According to Jim Simpson, president of Southern Natural Foods, the program requires point of origin registration with BioPet by producers, as a DNA sample is taken from existing stock and new birth stock. Then, BioPet maintains a database of cattle at each registered farm and a quick response (QR) code, created at the time of rendering, is maintained through distribution by Southern Natural Foods. Final packaging includes the QR code on the label enabling consumers to easily trace their beef from its farm of origin.

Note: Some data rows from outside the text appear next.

(** [decide] assigns [velocity] and nothing else. *)
Lemma decide_sets_velocity (h : list Agent) (self a' : Agent)
    (max_speed max_slope alignment_weight separation_weight jitter : R)
    (g g' : Rng) :
  decide h self max_speed max_slope alignment_weight separation_weight jitter g
    = Some (a', g') ->
  exists v, a' = set_velocity self v.
Proof.
  unfold decide. destruct (negb (is_alive self)).
  - intros [= <- <-]. exists (velocity self). now destruct self.
  - destruct (curvature_alignment _ _ _) as [v2|]; [|discriminate].
    destruct (separation _ _ _ _) as [v3|]; [|discriminate].
    destruct (clamp_speed _ _) as [v4|]; [|discriminate].
    destruct (jitter_if_stuck _ _ _) as [v5 g5]. intros [= <- <-]. eauto.
Qed.

(** [sense] keeps the identity, the kinematic state and the path. *)
Lemma sense_geometry_frame (a : Agent) (surface : option Surface) :
  let a' := sense_geometry a surface in
  id a' = id a /\ position a' = position a /\ velocity a' = velocity a /\
  age a' = age a /\ is_alive a' = is_alive a /\ path a' = path a /\
  neighbors a' = neighbors a.
Proof.
  unfold sense_geometry. destruct (get_uv surface (position a)); cbn.
  - destruct (sample_curvature _ _), (sample_slope _ _ _). cbn. tauto.
  - tauto.
Qed.

Lemma sense_inv (h : list Agent) (a a1 : Agent) (agents : list nat)
    (surface : option Surface) (vr : option R) :
  sense h a agents surface vr = Some a1 ->
  exists nb, a1 = set_neighbors (sense_geometry a surface) nb /\
    match vr with
    | None => nb = []
    | Some r =>
        scan_neighbors h (set_neighbors (sense_geometry a surface) []) r agents
        = Some nb
    end.
Proof.
  unfold sense. destruct vr as [r|].
  - destruct (scan_neighbors _ _ _ _) as [nb|] eqn:Hs; [|discriminate].
    intros [= <-]. eauto.
  - intros [= <-]. eauto.
Qed.

Lemma scan_neighbors_valid (h : list Agent) (self : Agent) (r : R)
    (agents : list nat) (nb : list (nat * R)) :
  scan_neighbors h self r agents = Some nb -> neighbors_valid h nb.
Proof.
  intros Hs. apply Forall_forall. intros [o d] Hin. cbn.
  apply list_elem_of_In in Hin.
  destruct (scan_neighbors_elem _ _ _ _ _ _ _ Hs Hin) as (_ & other & Ho & _).
  now apply lookup_lt_Some in Ho.
Qed.

Lemma sense_neighbors_valid (h : list Agent) (a a1 : Agent) (agents : list nat)
    (surface : option Surface) (vr : option R) :
  sense h a agents surface vr = Some a1 -> neighbors_valid h (neighbors a1).
Proof.
  intros Hs. destruct (sense_inv _ _ _ _ _ _ Hs) as (nb & -> & Hnb).
  cbn. destruct vr.
  - eapply scan_neighbors_valid; eauto.
  - subst nb. constructor.
Qed.

(** ** Motion *)

Lemma move_alive (a : Agent) (surface : option Surface) :
  is_alive a = true ->
  exists p, move a surface = set_path (set_position a p) (path a ++ [p]).
Proof. intros Ha. unfold move. rewrite Ha. cbn. eauto. Qed.

Lemma move_dead (a : Agent) (surface : option Surface) :
  is_alive a = false -> move a surface = a.
Proof. intros Ha. unfold move. now rewrite Ha. Qed.

(** ** One update of one agent *)

Section UpdateFacts.

Variable uuid4 : nat -> N.

Lemma update_dead (self : nat) (agents : list nat) (surface : option Surface)
    (p : Params) (w : World) (a : Agent) :
  heap w !! self = Some a -> is_alive a = false ->
  update uuid4 self agents surface p w = Some (None, w).
Proof. intros Hl Ha. unfold update. now rewrite Hl, Ha. Qed.

Lemma update_alive_inv (self : nat) (agents : list nat)
    (surface : option Surface) (p : Params) (w w' : World) (a : Agent)
    (res : option nat) :
  heap w !! self = Some a -> is_alive a = true ->
  update uuid4 self agents surface p w = Some (res, w') ->
  exists a1 a2 g2,
    sense (heap w) a agents surface (vision_radius p) = Some a1 /\
    decide (heap w) a1 (max_speed p) (max_slope p) (alignment_weight p)
      (separation_weight p) (jitter p) (rng w) = Some (a2, g2) /\
    let a4 := aged a2 surface in
    if dies p a4 then
      res = None /\
      w' = mkWorld (<[self := set_is_alive a4 false]> (heap w)) g2
    else
      match spawn_step uuid4 (heap w) a4 surface p g2 with
      | (Some c, g') =>
          res = Some (length (heap w)) /\
          w' = mkWorld (<[self := a4]> (heap w) ++ [c]) g'
      | (None, g') =>
          res = None /\ w' = mkWorld (<[self := a4]> (heap w)) g'
      end.
Proof.
  intros Hl Ha. unfold update. rewrite Hl, Ha. cbn [negb].
  destruct (sense _ _ _ _ _) as [a1|] eqn:Hs; [|discriminate].
  destruct (decide _ _ _ _ _ _ _ _) as [[a2 g2]|] eqn:Hd; [|discriminate].
  intros Hu. exists a1, a2, g2. split; [reflexivity|]. split; [exact Hd|].
  cbn zeta. fold (aged a2 surface) in Hu.
  destruct (dies p (aged a2 surface)).
  - injection Hu as <- <-. split; reflexivity.
  - unfold spawn_step. destruct (random g2) as [x g3].
    destruct (Rlt_dec x _).
    + destruct (spawn_agent_near _ _ _ _ _) as [[c|] g4];
        injection Hu as <- <-; split; reflexivity.
    + injection Hu as <- <-. split; reflexivity.
Qed.

Lemma update_total (self : nat) (agents : list nat) (surface : option Surface)
    (p : Params) (w : World) :
  (self < length (heap w))%nat -> refs_valid (heap w) agents ->
  0 <= max_speed p ->
  exists res w', update uuid4 self agents surface p w = Some (res, w').
Proof.
  intros Hs Hv Hm. unfold update.
  destruct (lookup_lt_is_Some_2 _ _ Hs) as [a ->].
  destruct (negb (is_alive a)); [eauto|].
  destruct (sense_total (heap w) a agents surface (vision_radius p) Hv)
    as [a1 Hs1]. rewrite Hs1.
  destruct (decide_total (heap w) a1 (max_speed p) (max_slope p)
              (alignment_weight p) (separation_weight p) (jitter p) (rng w))
    as (a2 & g2 & ->); [eapply sense_neighbors_valid; eauto | exact Hm |].
  cbn zeta. destruct (dies _ _); [eauto|].
  destruct (random g2) as [x g3]. destruct (Rlt_dec _ _); [|eauto].
  destruct (spawn_agent_near _ _ _ _ _) as [[c|] g4]; eauto.
Qed.

End UpdateFacts.

(** The attributes of the agent after sensing, decision, motion and the age
    increment, from the agent [a] the update started with. *)
Lemma aged_fields (h : list Agent) (a a1 a2 : Agent) (agents : list nat)
    (surface : option Surface) (p : Params) (g g2 : Rng) :
  is_alive a = true ->
  sense h a agents surface (vision_radius p) = Some a1 ->
  decide h a1 (max_speed p) (max_slope p) (alignment_weight p)
    (separation_weight p) (jitter p) g = Some (a2, g2) ->
  let a4 := aged a2 surface in
  id a4 = id a /\ age a4 = (age a + 1)%Z /\ is_alive a4 = true /\
  path a4 = path a ++ [position a4] /\
  velocity a4 = velocity a2 /\
  uv a4 = uv (sense_geometry a surface) /\
  curvature_mean a4 = curvature_mean (sense_geometry a surface) /\
  curvature_dir a4 = curvature_dir (sense_geometry a surface) /\
  slope_vector a4 = slope_vector (sense_geometry a surface) /\
  slope_magnitude a4 = slope_magnitude (sense_geometry a surface) /\
  neighbors a4 = neighbors a1.
Proof.
  intros Ha Hs Hd.
  destruct (sense_inv _ _ _ _ _ _ Hs) as (nb & -> & _).
  destruct (decide_sets_velocity _ _ _ _ _ _ _ _ _ _ Hd) as (v & ->).
  destruct (sense_geometry_frame a surface) as (Hid & Hpos & Hvel & Hage & Hal & Hpath & _).
  cbn zeta. unfold aged.
  destruct (move_alive (set_velocity (set_neighbors (sense_geometry a surface) nb) v) surface)
    as [q ->]; [cbn; congruence|].
  cbn. rewrite Hid, Hage, Hal, Hpath, Ha. tauto.
Qed.

(** The agent [update] leaves at [self], for an agent that was alive. *)
Lemma update_alive_result (uuid4 : nat -> N) (self : nat) (agents : list nat)
    (surface : option Surface) (p : Params) (w w' : World) (a : Agent)
    (res : option nat) :
  heap w !! self = Some a -> is_alive a = true ->
  update uuid4 self agents surface p w = Some (res, w') ->
  exists a1 a2 g2,
    sense (heap w) a agents surface (vision_radius p) = Some a1 /\
    decide (heap w) a1 (max_speed p) (max_slope p) (alignment_weight p)
      (separation_weight p) (jitter p) (rng w) = Some (a2, g2) /\
    heap w' !! self =
      Some (set_is_alive (aged a2 surface) (negb (dies p (aged a2 surface)))).
Proof.
  intros Hl Ha Hu.
  destruct (update_alive_inv _ _ _ _ _ _ _ _ _ Hl Ha Hu)
    as (a1 & a2 & g2 & Hs & Hd & Hcase).
  exists a1, a2, g2. split; [exact Hs|]. split; [exact Hd|].
  destruct (aged_fields _ _ _ _ _ _ _ _ _ Ha Hs Hd) as (_ & _ & Hal & _).
  pose proof (lookup_lt_Some _ _ _ Hl) as Hlt.
  cbn zeta in Hcase. destruct (dies p (aged a2 surface)).
  - destruct Hcase as [_ ->]. cbn. now rewrite list_lookup_insert_eq.
  - assert (Heta : set_is_alive (aged a2 surface) (negb false) = aged a2 surface).
    { cbn. rewrite <- Hal. now destruct (aged a2 surface). }
    rewrite Heta.
    destruct (spawn_step _ _ _ _ _ _) as [[c|] g']; destruct Hcase as [_ ->]; cbn.
    + rewrite lookup_app_l by now rewrite length_insert.
      now rewrite list_lookup_insert_eq.
    + now rewrite list_lookup_insert_eq.
Qed.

“We’ve always looked at food safety and how DNA applies to food safety,” says Simpson. “What we recognized was the need for a program that would encourage more integrity in food production. The name IntegriMEAT symbolizes that integrity can be obtained in our nation’s food supply chain.”
Officials with BioPet explain its partnership with Southern Natural Foods stemmed from the meat processor’s commitment to offering locally raised beef that exceeds the USDA’s All-Natural requirements.
“Presently, consumers do not have an absolute way of knowing the exact source and quality of their meat,” says Tom Boyd, BioPet Founder and CEO. “People like knowing where their meat comes from, the conditions in which it was raised, and BioPet and Southern Natural Foods are the first to put this information into the consumers’ hands.”
According to Corona Research in Denver, 74% of people in the U.S. believe traceability in the meat market increases its quality while 91% would pay more for beef that can be source verified. DNA-source verified beef provides consumers with peace of mind at the point of sale and also facilitates a targeted, rapid response in time of food safety events. Unlike external forms of identification for livestock, DNS genotyping is an unalterable form of identification that can be tested throughout an animal’s life and post-slaughter.
Furthermore, Boyd explains that using smartphone technology, consumers have the ability to scan the bar code associated with their meat, either on a package at the grocery store, at a display at the butcher shop or on a restaurant menu and therefore track it from farm to fork.
“With this farm to table mentality and tracking technology, meat producers build a relationship of trust and accountability with the consumer,” says Boyd.
Boyd also explains that in addition to offering public DNA-source verified beef, BioPet also offers the producer valuable herd information. “Farms registered in the program have harvest data readily available, allowing the farmer to make culling decisions based on genetic information,” he says. “BioPet will soon increase the functionality of the online database to provide producers a secure, user-friendly system to manage their herds.”